Geschrieben am 12.02.2015 | Aktualisiert am 12.02.2015
Besucht am 30.05.2013
 Monatsende, Portemonnaie fast leer. Da fällt mir dieses sehr preiswerte portugiesische Restaurant in der Dortmunder Nordstadt ein. Über 10 Jahre waren wir nicht dort. Warum eigentlich nicht?
 
Lage

Die Nordstadt: Überwiegend fünfgeschossige Bauweise, viele Wohnhäuser noch um die Jahrhundertwende des letzten Jahrtausend erbaut, die Fassaden teilweise öde langweilig, teilweise mutig farblich aufgepeppt.
Eine unauffällige Eckkneipe, vormals eine biedere deutsche Kneipe namens Haus Grobe, ich glaube seit Jahrzehnten das Domizil einer portugiesischen Familie. Mama kocht noch immer wie früher, als damals einer von uns den Laden entdeckte und unsere Clique so manchen Abend dahinpilgerte, um für wenige DM original portugiesisch zu schlemmen in original landestypischem Flair. Für uns war das immer wie ein Sprung ans Mittelmeer.
Wir sind gespannt. Wie ist es wohl heute dort? Wir marschieren auf den Eingang des ebenerdigen Restaurants zu. Aha, vor dem Haus lungern einige portugiesische Männer rauchend rum und schauen uns neugierig an. Also heute hier drinnen Gott sei Dank rauchfrei!

Ambiente

Wir treten ein. Waren wir wirklich über 10 Jahre nicht hier? Alles wie damals. Etwas dunkel und die Wände gelb verräuchert. Der Blick fällt sofort auf den mächtigen, geschwungenen Tresen mit der alten Fliesenverkleidung. Die geschwungenen alten Kupferleuchten baumeln immer noch von der Decke und beleuchten den Tresen spärlich. Überall steht und hängt viel Kitsch. Der Chef, scheinbar bis auf den inzwischen breiteren Scheitel kaum gealtert, wirbelt hinter dem Tresen geschäftig rum und bedient die ständig wechselnden überwiegend portugiesischen Gäste am Tresen mit Bier aus Portugal, Kaffee und anderen Getränken.
Rechts daneben die "Randale-Ecke" mit zwei lauten Spielautomaten, die von einigen Portugiesen ständig gefüttert werden. Dazwischen oben an der Wand ein Regal mit etlichen Pokalen.
Ich lasse den Blick nach links schweifen. Oh, die Neuzeit hat auch hier Einzug gehalten! Auf einem hohen, alten, roten Kühlschrank steht immer noch ein großer Fernseher, heute ein Flachbildfernseher und unterhält alle Gäste lautstark mit portugiesischen Fernsehprogrammen, ob sie wollen oder nicht.
Links daneben eine alte Butzenscheiben-Doppeltür, darüber ein langes Regal, wieder mit Pokalen ohne Ende.
Ganz links immer noch die alten unbequemen Sitzbänke, hässlich braun lackiert und ohne weiche Polster. Aber wir wollen dort ja nicht übernachten. Davor wuchtige Tische mit hellbraunen Resopalplatten. Tischdeko: nein, man will was essen und nicht Tischwäsche, Blümchen und Kerzen gucken. Auf den leicht schmuddeligen Fensterbänken verknöcherte, robuste Grünpflanzen.

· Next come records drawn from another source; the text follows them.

(* ===== verification/NetworkPolicy.v ===== *)
(** * The network request policy

    Models [crates/winwincode-network/src/policy.rs] (failure classification and the retry
    decision), the retry state and the blocking retry loop of
    [crates/winwincode-network/src/lib.rs], and the response-log reference of
    [crates/winwincode-network/src/diagnostic.rs].  A [Duration] is its length in
    nanoseconds, bounded by [Duration::MAX]. *)

From Stdlib Require Import Ascii String.
From S2P Require Import Prelude Text Numerals.
Local Open Scope Z_scope.

(** ** Durations *)

(** [Duration::MAX]: [u64::MAX] seconds and 999,999,999 nanoseconds. *)
Definition DURATION_MAX : Z := u64_max * 1000000000 + 999999999.

(** [Duration::from_millis]. *)
Definition from_millis (ms : Z) : Z := ms * 1000000.

(** [Duration::saturating_mul] and [Duration::saturating_add]. *)
Definition duration_mul (d k : Z) : Z := Z.min (d * k) DURATION_MAX.
Definition duration_add (a b : Z) : Z := Z.min (a + b) DURATION_MAX.

(** [u64::try_from(duration.as_millis()).unwrap_or(u64::MAX)]. *)
Definition duration_millis (d : Z) : Z := Z.min (d / 1000000) u64_max.

(** ** Failures *)

Inductive ErrorKind : Type :=
| ConnectionUnavailable
| TransportInterrupted
| Timeout
| RateLimited
| ServerTransient
| Authentication
| Authorization
| RequestInvalid
| ProtocolInvalid
| IntegrityInvalid
| TlsInvalid
| StreamIncomplete
| EmptyResponse
| Cancelled
| AuthorityExpired
| StorageUnavailable.

#[global] Instance ErrorKind_eq_dec : EqDecision ErrorKind.
Proof. solve_decision. Defined.

Inductive Acceptance : Type :=
| NotSent
| Unknown
| ResponseReceived.

#[global] Instance Acceptance_eq_dec : EqDecision Acceptance.
Proof. solve_decision. Defined.

Inductive Replay : Type :=
| RetryInference
| ReplayExact
| ReconcileFirst.

#[global] Instance Replay_eq_dec : EqDecision Replay.
Proof. solve_decision. Defined.

Inductive Phase : Type :=
| Connect
| ResponseHeaders
| ResponseBody
| Stream
| Decode
| Persist.

Inductive DiagnosticCode : Type :=
| DiagHttpStatus | DiagDns | DiagConnect | DiagIo | DiagTimeout | DiagTls | DiagTlsCertificate
| DiagHttpProtocol | DiagRequestUri | DiagRequestHeaders | DiagProxy | DiagRedirect
| DiagResponseHeadersTooLarge | DiagBodyTooLarge | DiagContentType | DiagTransportOther
| DiagJsonSyntax | DiagJsonSchema | DiagResponseInvariant | DiagSchemaVersion | DiagSseFraming
| DiagSseEvent | DiagStreamConversion | DiagStreamIncomplete | DiagEmptyResponse
| DiagIdentityConflict | DiagCredentialBlocked | DiagStorage | DiagConfiguration
| DiagAuthorityEnded.

Inductive IoFailureKind : Type :=
| IoTimedOut | IoConnectionRefused | IoNotConnected | IoNetworkUnreachable | IoHostUnreachable
| IoUnexpectedEof | IoConnectionReset | IoConnectionAborted | IoBrokenPipe | IoInterrupted
| IoInvalidData | IoPermissionDenied | IoOther.

Inductive DiagnosticField : Type :=
| FieldContentType | FieldModel | FieldAnswers | FieldAnswerType | FieldProbabilities
| FieldChoice | FieldConfidence | FieldUsageInputTokens | FieldUsageOutputTokens | FieldScores
| FieldLabels | FieldEntailment | FieldContradiction | FieldNeutral.

Inductive ResponseLogStatus : Type :=
| Retained
| WriteFailed.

Hinter dem Schankraum gibt es einen mittelgroßen Gastraum, der bevorzugt auch von einigen wenigen Deutschen und vielen Portugiesen als Speiseraum genutzt wird. Einfache Holzbestuhlung. Die Tische eingedeckt mit einfachen gelben Stofftischdecken, darüber weiße Papierdecken von der Rolle, die die Kleckereien der Gäste auffangen sollen. Darauf einfache Kerzenleuchter und einfache rote Papierservietten. Der Raum ist bei unserer Ankunft gut gefüllt mit hungrigen Gästen, die bereits genüsslich essen.
Wir bevorzugen wie früher den vorderen Tresenraum und machen uns an einem der Tische breit, denn hier pulsiert lautstark original das portugiesische Leben.

Service

Flink kommt ein junger, sympathischer Portugiese, säubert mit einem sauberen Papiertuch unseren Tisch von nicht sichtbaren Flecken und bringt die Speisenkarte. Der hat den Überblick und reagiert sofort, wenn wir einen Wunsch äußern. Die Größe der Weingläser lässt zwar mit jeder Runde nach, aber der Inhalt nimmt jedes Mal zu. Wie der mein letztes bis auf den letzten Millimeter gefülltes Glas ohne zu kleckern geradezu artistisch an unseren Tisch gebracht hat, ist für mich immer noch ein Rätsel.
 
Speisenkarte

Sauberer roter Plastikeinband in DIN A 5 mit Plastikeinsteckhüllen für die gedruckten Speisenblätter. Inhalt so ungefähr 3 Suppen (ca. 3-4 €), 3 Salate, 3 Fingerfood, 10 Vorspeisen (ab 4 € bis 11 € für Gambas), 20 Fischgerichte (ca. 9-12 €), 10 Fleischgerichte (ca. 9-12 €), 5 Desserts und noch ein paar Gerichte, die ich nicht mehr weiß. Eine Webseite haben die nicht.
Gleichzeitig ordern wir ein großes Mineralwasser mit Kohlensäure (0,75 l von Ardey zu 3 €) und zwei Gläser offenen, trockenen, einfachen Weißwein (großzügig eingeschenkte 0,1 l zu je 1,50 €).
 
Unsere Speisen

Gegen den ersten Hunger gibt es frisches, warmes Bauernweißbrot mit großem Lochmuster und dazu eine köstliche, frische Knoblauch-Petersilien-Butter, Klasse! Manche Italiener können mit ihrer langweiligen, manchmal leicht ranzigen Kräuterbutter davon lernen.
Der nostalgische Clou sind die alten Brotteller aus Porzellan von Seltmann Weiden, die man heute nur noch auf Trödelmärkten findet – wenn man Glück hat. Das gereichte Besteck war kreativ zusammengewürfelt. Einfache weiße Papierservietten.
  
Gambas in Knoblauchöl (10 €)

Sieben heiße Gambas in einer kleinen braunen Auflaufform, aromatisiert mit viel Olivenöl, Knoblauch, Brandy und Anchovis. Komplett befreit von den Därmen und ohne Schalen. Die dickeren Dinger noch leicht glasig, die dünneren leider etwas trocken. Im Geschmack durch die Anchovis leicht salzig. So kannten wir dieses Gericht von früher. Mmmm, der Geschmack des ganzen Mittelmeeres vereint sich in dieser Vorspeise!!
 
Gegrillte Sardinen (8,50 €)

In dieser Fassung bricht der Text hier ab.